(Material shown begins)

(** A request is answered, or its handler panics and the connection is closed. *)
Definition serve_request (oc : bool) (now : nat -> string) (token : option string)
    (r : ThreadRequest) (s : AppState) : option ThreadResponse * AppState :=
  match authenticate token with
  | None => (Some unauthenticated, s)
  | Some cu =>
      match r with
      | R_Put id if_match body =>
          match parse_thread body with
          | Ok t =>
              let '(r, s) := upsert_thread now cu id if_match t s in
              (Some (respond (fun t => mkThreadResponse 200 (B_Thread (print_thread t))) r), s)
          | Err e => (Some (mkThreadResponse (json_rejection body) (B_Text e)), s)
          end
      | R_Get id =>
          let '(r, s) := get_thread cu id s in
          (Some (respond (fun t => mkThreadResponse 200 (B_Thread (print_thread t))) r), s)
      | R_Delete id =>
          let '(r, s) := delete_thread now cu id s in
          (Some (respond (fun _ => mkThreadResponse 204 (B_Text "")) r), s)
      | R_List workspace limit offset =>
          let '(r, s) := list_threads cu workspace limit offset s in
          (Some (respond (fun l => mkThreadResponse 200 (B_List l)) r), s)
      | R_Search fts q workspace limit offset =>
          let '(r, s) := search_threads fts cu q workspace limit offset s in
          (Some (respond (fun l => mkThreadResponse 200 (B_Search l)) r), s)
      | R_Visibility id if_match v =>
          match update_thread_visibility oc now cu id if_match v s with
          | (Ok Panic, s) => (None, s)
          | (Ok (Done t), s) => (Some (mkThreadResponse 200 (B_Thread (print_thread t))), s)
          | (Err e, s) => (Some (respond (fun _ : unit => mkThreadResponse 200 (B_Text "")) (Err e)), s)
          end
      end
  end.

(** * What the repository does *)

Definition set_faults (fs : list bool) (d : Db) : Db :=
  mkDb (threads d) (repos d) (commits d) fs.

Definition db_healthy (d : Db) : Prop := db_faults d = [].

Lemma wp_statement {A} (f : Db -> option (A * Db)) (Q : result DbError A -> Db -> Prop) d :
  (forall fs e, (db_healthy d -> fs = [] /\ f (set_faults [] d) = None) ->
     Q (Err e) (set_faults fs d)) ->
  (forall fs a d', (db_healthy d -> fs = []) -> f (set_faults fs d) = Some (a, d') -> Q (Ok a) d') ->
  wp (run_statement f) Q d.
Proof.
  intros He Ho. unfold wp, run_statement, db_healthy in *.
  destruct (db_faults d) as [|[] fs] eqn:E.
  - change (drop 1 []) with (@nil bool). fold (set_faults [] d).
    destruct (f (set_faults [] d)) as [[a d']|] eqn:Ef; [by apply (Ho [])|by apply He].
  - by apply He.
  - rewrite skipn_cons. change (drop 0 fs) with fs. fold (set_faults fs d).
    destruct (f (set_faults fs d)) as [[a d']|] eqn:Ef; [by apply (Ho fs)|by apply He].
Qed.
(** C26. From a client with working disks, no stored threads and an empty queue: however many
    requests or answers are lost and however many statements of the server's database fail
    while threads are saved and deleted one call after the other, the background task of
    each ending before the next call, and no deleted thread being saved again, one
    [retry_pending] with a working network and database succeeds and brings the server up
    to date: the user reads from it the last saved version of every thread that is never
    private and whose id was new to the server (but for the time of the update), and no
    thread that was deleted. *)
Theorem offline_work_converges ops s :
  fresh s -> orderly ∅ ops ->
  net_works (world (run_ops ops s)) ->
  db_healthy (db (server (world (run_ops ops s)))) ->
  exists n s', retry_pending st (run_ops ops s) = (Ok n, s') /\
    forall id, shared_thread s ops id ->
      match current ops !! id with
      | Some t => exists now,
          (get_thread cu id (server (world s'))).1 = Ok (with_updated_at now t)
      | None => (get_thread cu id (server (world s'))).1 = Err (SV_NotFound id)
      end.
Proof.
  intros Hf Ho Hn Hd.
  destruct (ops_working (shared_thread s ops) ops ∅ ∅ s) as (gone & Hw);
    [by apply fresh_working|done| |].
  { apply Forall_forall. intros [[t|id] now] Hin; [|done]. intros [_ Hp]. cbn in *.
    rewrite Forall_forall in Hp. by apply (Hp _ Hin). }
  fold (current ops) in Hw. set (s1 := run_ops ops s) in *. set (m := current ops) in *.
  destruct Hw as (Hdisk & Hh & _ & q & Hq & Hp). unfold retry_pending.
  rewrite Hclient, Hpending.
  destruct (pending_load_spec (pending s1)) as (_ & _ & Hl). specialize (Hl Hh q Hq).
  destruct (pending_load (pending s1)) as [r d]. cbn in Hl. subst r.
  destruct (retry_entries_agree (shared_thread s ops) m (entries q) 0 (set_pending d s1))
    as (n & s' & -> & Hr & Hag).
  - split_and!; [done|done|done|]. intros id Hid. destruct (Hp id Hid) as (Hown & Hm & _).
    split; [done|]. intros [t Ht]. rewrite Ht in Hm. tauto.
  - apply Forall_forall. intros e He Ht Hop. destruct (Hp _ Ht) as (_ & Hm & _).
    destruct (m !! pe_thread_id e) as [t|]; [|done]. destruct Hm as (_ & _ & [] & _).
    unfold queued. apply list_elem_of_fmap. exists e. unfold entry_key. by rewrite Hop.
  - exists n, s'. split; [done|]. intros id Hid.
    assert (agreed m (db (server (world s'))) id) as Ha.
    { apply Hag; [done|]. destruct (Hp id Hid) as (_ & Hm & _). unfold agreed, needed, queued in *.
      destruct (m !! id) as [t|]; tauto. }
    destruct Hr as (Hdisk' & Hd' & _). pose proof (wp_get_thread cu id (server (world s'))) as Hg.
    unfold wp in Hg. destruct Hg as (_ & _ & Hg). destruct (Hg Hd') as (_ & Hme & Hno).
    unfold agreed in Ha. destruct (m !! id) as [t|] eqn:Hm; [|by apply Hno].
    destruct Ha as (row & now & Hrow & Hown & Hdoc). exists now. apply Hme.
    + unfold owner_of. by rewrite Hrow.
    + unfold read_doc. rewrite Hrow. cbn. rewrite Hdoc. f_equal. apply parse_print_thread.
      apply durable_set_times. destruct Hdisk' as (_ & _ & Hmm). by destruct (Hmm _ _ Hm).
Qed.

End Convergence.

(Material shown ends)

[What the exercise asks]
Respond with a number only, the count of lines in the entries where the string "deleted" occurs.

[Result of the exercise]
3